WHAT YOU HAVE TO DO: Please report how many lines in the data below contain "assert". Nothing besides the number should be written.

————

(** X9. For a registered author, [author.add_article(magazine, title)] is
    exactly [Article(author, magazine, title)]: the same article, the same
    final state, and on failure the same exception, so the check of the
    magazine that [add_article] makes first never decides anything. *)
Theorem Author_add_article_constructs st self magazine title :
  reachable st → self ∈ Author_all st →
  Author.add_article self magazine title st =
  Article.__init__ (VRef self) magazine title st.
Proof.
  intros Hwf%reachable_wf Ha. apply Author_add_article_is_constructor.
  by apply (wf_reg _ Hwf CAuthor).
Qed.

Lemma Author_add_article_constructs_witness :
  reachable sample ∧ 0 ∈ Author_all sample ∧
  Author.add_article 0 (VRef 0) (VStr "Winter looks") sample =
  Article.__init__ (VRef 0) (VRef 0) (VStr "Winter looks") sample.
Proof.
  assert (0 ∈ Author_all sample) as Ha by (vm_compute; left).
  split; [exact sample_reachable|]. split; [exact Ha|].
  exact (Author_add_article_constructs sample 0 (VRef 0) (VStr "Winter looks")
           sample_reachable Ha).
Defined.

(** X10. When [Article(a, m, t)] succeeds in a reachable state, the new
    article reads back [a], [m] and [t]; it becomes the last element of
    [a.articles()] and of [m.articles()], and the [articles()] of every other
    author and magazine are as before. *)
Theorem Article_construction_links st a m t r st' :
  reachable st →
  Article.__init__ (VRef a) (VRef m) (VStr t) st = (Ret r, st') →
  Article.author r st' = (Ret a, st') ∧
  Article.magazine r st' = (Ret m, st') ∧
  Article.title r st' = (Ret t, st') ∧
  (∀ x, ∃ l, Author.articles x st = (Ret l, st) ∧
             Author.articles x st' = (Ret (if decide (x = a) then l ++ [r] else l), st')) ∧
  (∀ x, ∃ l, Magazine.articles x st = (Ret l, st) ∧
             Magazine.articles x st' = (Ret (if decide (x = m) then l ++ [r] else l), st')).
Proof.
  intros Hwf%reachable_wf E.
  pose proof (effect_Article_init st (VRef a) (VRef m) (VStr t)) as Heff.
  pose proof (Article_init_spec st (VRef a) (VRef m) (VStr t)) as Hs.
  rewrite E in Heff, Hs. simpl in Heff.
  destruct Hs as (a' & m' & t' & [= <-] & Ha & [= <-] & Hm & [= <-] & Ht & -> & ->).
  pose proof (effect_wf _ _ Hwf Heff) as Hwf'.
  set (o := OArticle t a m) in *.
  set (st' := register CArticle (length (heap st)) (alloc o st).2) in *.
  assert (∀ r', heap st' !! r' =
                if decide (r' = length (heap st)) then Some o else heap st !! r')
    as Hlook by apply (heap_new_lookup st o).
  assert (Article_all st' = Article_all st ++ [length (heap st)]) as Hall by done.
  assert (∀ r', r' ∈ Article_all st → heap st' !! r' = heap st !! r') as Hold.
  { intros r' Hr'%(wf_reg _ Hwf CArticle)%is_a_lt. rewrite Hlook.
    rewrite decide_False; [done|lia]. }
  assert (heap st' !! length (heap st) = Some o) as Hnew
    by (by rewrite Hlook, decide_True).
  split_and!.
  - apply Article_author_returns. unfold author_of. by rewrite Hnew.
  - apply Article_magazine_returns. unfold magazine_of. by rewrite Hnew.
  - apply Article_title_returns. unfold title_of. by rewrite Hnew.
  - intros x. eexists. split; [by apply Author_articles_returns|].
    pose proof (Author_articles_returns st' x Hwf') as ->.
    f_equal. f_equal. rewrite Hall, filter_app.
    rewrite (filter_ext_in _ (λ r, author_of st r = Some x) (Article_all st)).
    2:{ intros r' Hr'. unfold author_of. by rewrite Hold. }
    rewrite filter_cons, filter_nil.
    assert (author_of st' (length (heap st)) = Some a) as ->
      by (unfold author_of; by rewrite Hnew).
    destruct (decide (x = a)) as [->|Hne].
    + by rewrite decide_True.
    + rewrite decide_False by congruence. by rewrite app_nil_r.
  - intros x. eexists. split; [by apply Magazine_articles_returns|].
    pose proof (Magazine_articles_returns st' x Hwf') as ->.
    f_equal. f_equal. rewrite Hall, filter_app.
    rewrite (filter_ext_in _ (λ r, magazine_of st r = Some x) (Article_all st)).
    2:{ intros r' Hr'. unfold magazine_of. by rewrite Hold. }
    rewrite filter_cons, filter_nil.
    assert (magazine_of st' (length (heap st)) = Some m) as ->
      by (unfold magazine_of; by rewrite Hnew).
    destruct (decide (x = m)) as [->|Hne].
    + by rewrite decide_True.
    + rewrite decide_False by congruence. by rewrite app_nil_r.
Qed.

————

EXERCISE RESPONSE: 7